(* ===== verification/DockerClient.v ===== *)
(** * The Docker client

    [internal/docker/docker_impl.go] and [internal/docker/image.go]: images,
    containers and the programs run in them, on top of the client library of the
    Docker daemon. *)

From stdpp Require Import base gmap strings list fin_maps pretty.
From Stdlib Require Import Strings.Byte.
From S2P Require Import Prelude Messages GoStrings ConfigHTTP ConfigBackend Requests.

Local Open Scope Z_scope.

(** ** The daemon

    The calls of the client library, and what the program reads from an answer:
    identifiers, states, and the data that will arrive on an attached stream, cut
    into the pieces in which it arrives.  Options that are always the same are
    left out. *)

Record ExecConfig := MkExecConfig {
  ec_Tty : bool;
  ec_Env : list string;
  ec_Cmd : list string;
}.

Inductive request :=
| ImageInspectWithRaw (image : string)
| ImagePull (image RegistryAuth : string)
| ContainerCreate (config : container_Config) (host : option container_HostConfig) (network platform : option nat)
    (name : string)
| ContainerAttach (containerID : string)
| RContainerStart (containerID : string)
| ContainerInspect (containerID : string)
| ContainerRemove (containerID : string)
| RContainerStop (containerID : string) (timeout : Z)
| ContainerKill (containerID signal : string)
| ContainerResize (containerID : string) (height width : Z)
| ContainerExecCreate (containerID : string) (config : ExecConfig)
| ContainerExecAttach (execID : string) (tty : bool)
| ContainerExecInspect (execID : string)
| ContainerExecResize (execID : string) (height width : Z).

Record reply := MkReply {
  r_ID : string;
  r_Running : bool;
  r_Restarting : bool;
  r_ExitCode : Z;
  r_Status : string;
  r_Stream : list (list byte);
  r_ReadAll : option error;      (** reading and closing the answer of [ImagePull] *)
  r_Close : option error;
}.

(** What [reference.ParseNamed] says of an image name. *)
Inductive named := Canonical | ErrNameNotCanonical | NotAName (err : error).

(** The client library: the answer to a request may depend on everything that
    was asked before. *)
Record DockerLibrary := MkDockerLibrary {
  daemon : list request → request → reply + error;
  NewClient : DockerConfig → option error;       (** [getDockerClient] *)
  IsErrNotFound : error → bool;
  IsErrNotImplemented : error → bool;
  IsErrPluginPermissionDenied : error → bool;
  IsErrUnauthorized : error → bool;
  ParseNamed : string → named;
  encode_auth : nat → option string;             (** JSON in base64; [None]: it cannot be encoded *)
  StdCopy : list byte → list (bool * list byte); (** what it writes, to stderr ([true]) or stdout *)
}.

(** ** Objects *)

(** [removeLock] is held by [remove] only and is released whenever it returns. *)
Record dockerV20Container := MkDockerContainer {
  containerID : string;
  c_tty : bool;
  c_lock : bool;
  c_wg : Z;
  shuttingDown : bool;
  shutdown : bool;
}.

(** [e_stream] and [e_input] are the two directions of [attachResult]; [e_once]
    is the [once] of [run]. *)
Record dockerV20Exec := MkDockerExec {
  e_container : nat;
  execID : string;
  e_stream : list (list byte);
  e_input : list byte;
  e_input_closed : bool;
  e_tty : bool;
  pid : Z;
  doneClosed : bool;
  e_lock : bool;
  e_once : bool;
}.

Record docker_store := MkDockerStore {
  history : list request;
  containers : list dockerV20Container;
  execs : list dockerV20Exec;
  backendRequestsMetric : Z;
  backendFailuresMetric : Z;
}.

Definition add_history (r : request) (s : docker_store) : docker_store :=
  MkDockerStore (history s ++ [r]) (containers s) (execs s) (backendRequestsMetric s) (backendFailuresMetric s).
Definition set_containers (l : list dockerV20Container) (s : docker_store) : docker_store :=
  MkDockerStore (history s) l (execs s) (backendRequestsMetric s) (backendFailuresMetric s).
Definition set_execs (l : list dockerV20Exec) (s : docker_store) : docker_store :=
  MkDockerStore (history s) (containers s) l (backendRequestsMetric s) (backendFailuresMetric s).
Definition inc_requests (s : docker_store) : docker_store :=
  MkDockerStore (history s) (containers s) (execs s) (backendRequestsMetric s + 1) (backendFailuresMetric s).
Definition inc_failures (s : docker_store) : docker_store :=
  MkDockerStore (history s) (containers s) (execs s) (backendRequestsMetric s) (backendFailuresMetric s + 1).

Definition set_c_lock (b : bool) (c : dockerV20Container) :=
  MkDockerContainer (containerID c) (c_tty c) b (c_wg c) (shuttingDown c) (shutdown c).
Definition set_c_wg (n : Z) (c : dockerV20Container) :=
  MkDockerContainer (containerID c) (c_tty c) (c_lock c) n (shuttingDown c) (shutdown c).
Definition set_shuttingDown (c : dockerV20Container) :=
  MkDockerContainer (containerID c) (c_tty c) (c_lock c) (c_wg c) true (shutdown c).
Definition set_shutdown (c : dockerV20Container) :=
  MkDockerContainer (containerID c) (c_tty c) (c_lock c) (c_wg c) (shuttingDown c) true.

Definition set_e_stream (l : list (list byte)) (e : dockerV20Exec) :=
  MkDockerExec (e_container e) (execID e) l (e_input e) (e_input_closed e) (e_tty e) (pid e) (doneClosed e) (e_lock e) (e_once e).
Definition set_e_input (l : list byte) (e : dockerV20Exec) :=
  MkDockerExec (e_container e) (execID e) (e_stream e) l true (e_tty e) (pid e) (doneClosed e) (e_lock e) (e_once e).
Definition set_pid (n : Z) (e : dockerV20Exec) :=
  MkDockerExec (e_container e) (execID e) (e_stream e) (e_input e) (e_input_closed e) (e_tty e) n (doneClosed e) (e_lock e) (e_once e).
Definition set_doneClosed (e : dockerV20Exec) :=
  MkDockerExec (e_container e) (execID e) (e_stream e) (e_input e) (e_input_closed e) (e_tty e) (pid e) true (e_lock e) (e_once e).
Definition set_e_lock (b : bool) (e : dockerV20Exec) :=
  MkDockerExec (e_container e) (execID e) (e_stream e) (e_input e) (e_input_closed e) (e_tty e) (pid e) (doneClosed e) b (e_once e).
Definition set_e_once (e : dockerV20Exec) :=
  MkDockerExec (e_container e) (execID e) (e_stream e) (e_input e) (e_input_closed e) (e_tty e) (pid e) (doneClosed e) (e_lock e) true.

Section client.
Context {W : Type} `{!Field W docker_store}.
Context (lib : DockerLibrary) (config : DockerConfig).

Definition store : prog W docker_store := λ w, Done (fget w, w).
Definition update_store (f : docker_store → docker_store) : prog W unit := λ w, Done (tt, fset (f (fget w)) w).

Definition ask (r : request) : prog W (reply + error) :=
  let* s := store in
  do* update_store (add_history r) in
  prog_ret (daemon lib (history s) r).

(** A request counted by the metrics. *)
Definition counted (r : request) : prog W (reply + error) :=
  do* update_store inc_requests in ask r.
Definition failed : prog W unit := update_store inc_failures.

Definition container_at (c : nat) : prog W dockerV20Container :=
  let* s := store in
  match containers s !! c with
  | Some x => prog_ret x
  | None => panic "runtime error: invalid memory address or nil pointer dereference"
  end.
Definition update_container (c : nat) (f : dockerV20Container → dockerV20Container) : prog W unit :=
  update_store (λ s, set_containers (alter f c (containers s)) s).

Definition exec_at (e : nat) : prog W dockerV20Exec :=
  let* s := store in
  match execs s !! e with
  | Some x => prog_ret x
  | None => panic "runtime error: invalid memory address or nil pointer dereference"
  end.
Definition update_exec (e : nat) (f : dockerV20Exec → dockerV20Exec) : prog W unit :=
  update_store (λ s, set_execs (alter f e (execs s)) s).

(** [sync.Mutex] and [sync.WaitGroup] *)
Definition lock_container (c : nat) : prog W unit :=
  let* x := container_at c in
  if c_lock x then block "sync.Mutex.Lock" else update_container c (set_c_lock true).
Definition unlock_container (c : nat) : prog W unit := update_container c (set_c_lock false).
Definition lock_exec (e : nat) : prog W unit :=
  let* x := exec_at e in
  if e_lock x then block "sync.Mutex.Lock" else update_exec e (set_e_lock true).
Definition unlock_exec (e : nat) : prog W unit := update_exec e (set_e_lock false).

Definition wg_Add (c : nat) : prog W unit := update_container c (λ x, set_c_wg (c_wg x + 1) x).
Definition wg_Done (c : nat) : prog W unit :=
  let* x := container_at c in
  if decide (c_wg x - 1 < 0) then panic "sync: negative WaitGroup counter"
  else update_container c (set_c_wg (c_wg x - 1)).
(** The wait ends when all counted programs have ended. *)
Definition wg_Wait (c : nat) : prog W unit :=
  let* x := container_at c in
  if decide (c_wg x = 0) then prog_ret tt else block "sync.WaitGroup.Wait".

- - - - - - -

▶ REQUIRED WORK: In the listing above, find the line with "match execs s !! e with" and the line with "if decide (c_wg x - 1", then reproduce both and every line between them exactly.

▶ EXERCISE RESULT:
  match execs s !! e with
  | Some x => prog_ret x
  | None => panic "runtime error: invalid memory address or nil pointer dereference"
  end.
Definition update_exec (e : nat) (f : dockerV20Exec → dockerV20Exec) : prog W unit :=
  update_store (λ s, set_execs (alter f e (execs s)) s).

(** [sync.Mutex] and [sync.WaitGroup] *)
Definition lock_container (c : nat) : prog W unit :=
  let* x := container_at c in
  if c_lock x then block "sync.Mutex.Lock" else update_container c (set_c_lock true).
Definition unlock_container (c : nat) : prog W unit := update_container c (set_c_lock false).
Definition lock_exec (e : nat) : prog W unit :=
  let* x := exec_at e in
  if e_lock x then block "sync.Mutex.Lock" else update_exec e (set_e_lock true).
Definition unlock_exec (e : nat) : prog W unit := update_exec e (set_e_lock false).

Definition wg_Add (c : nat) : prog W unit := update_container c (λ x, set_c_wg (c_wg x + 1) x).
Definition wg_Done (c : nat) : prog W unit :=
  let* x := container_at c in
  if decide (c_wg x - 1 < 0) then panic "sync: negative WaitGroup counter"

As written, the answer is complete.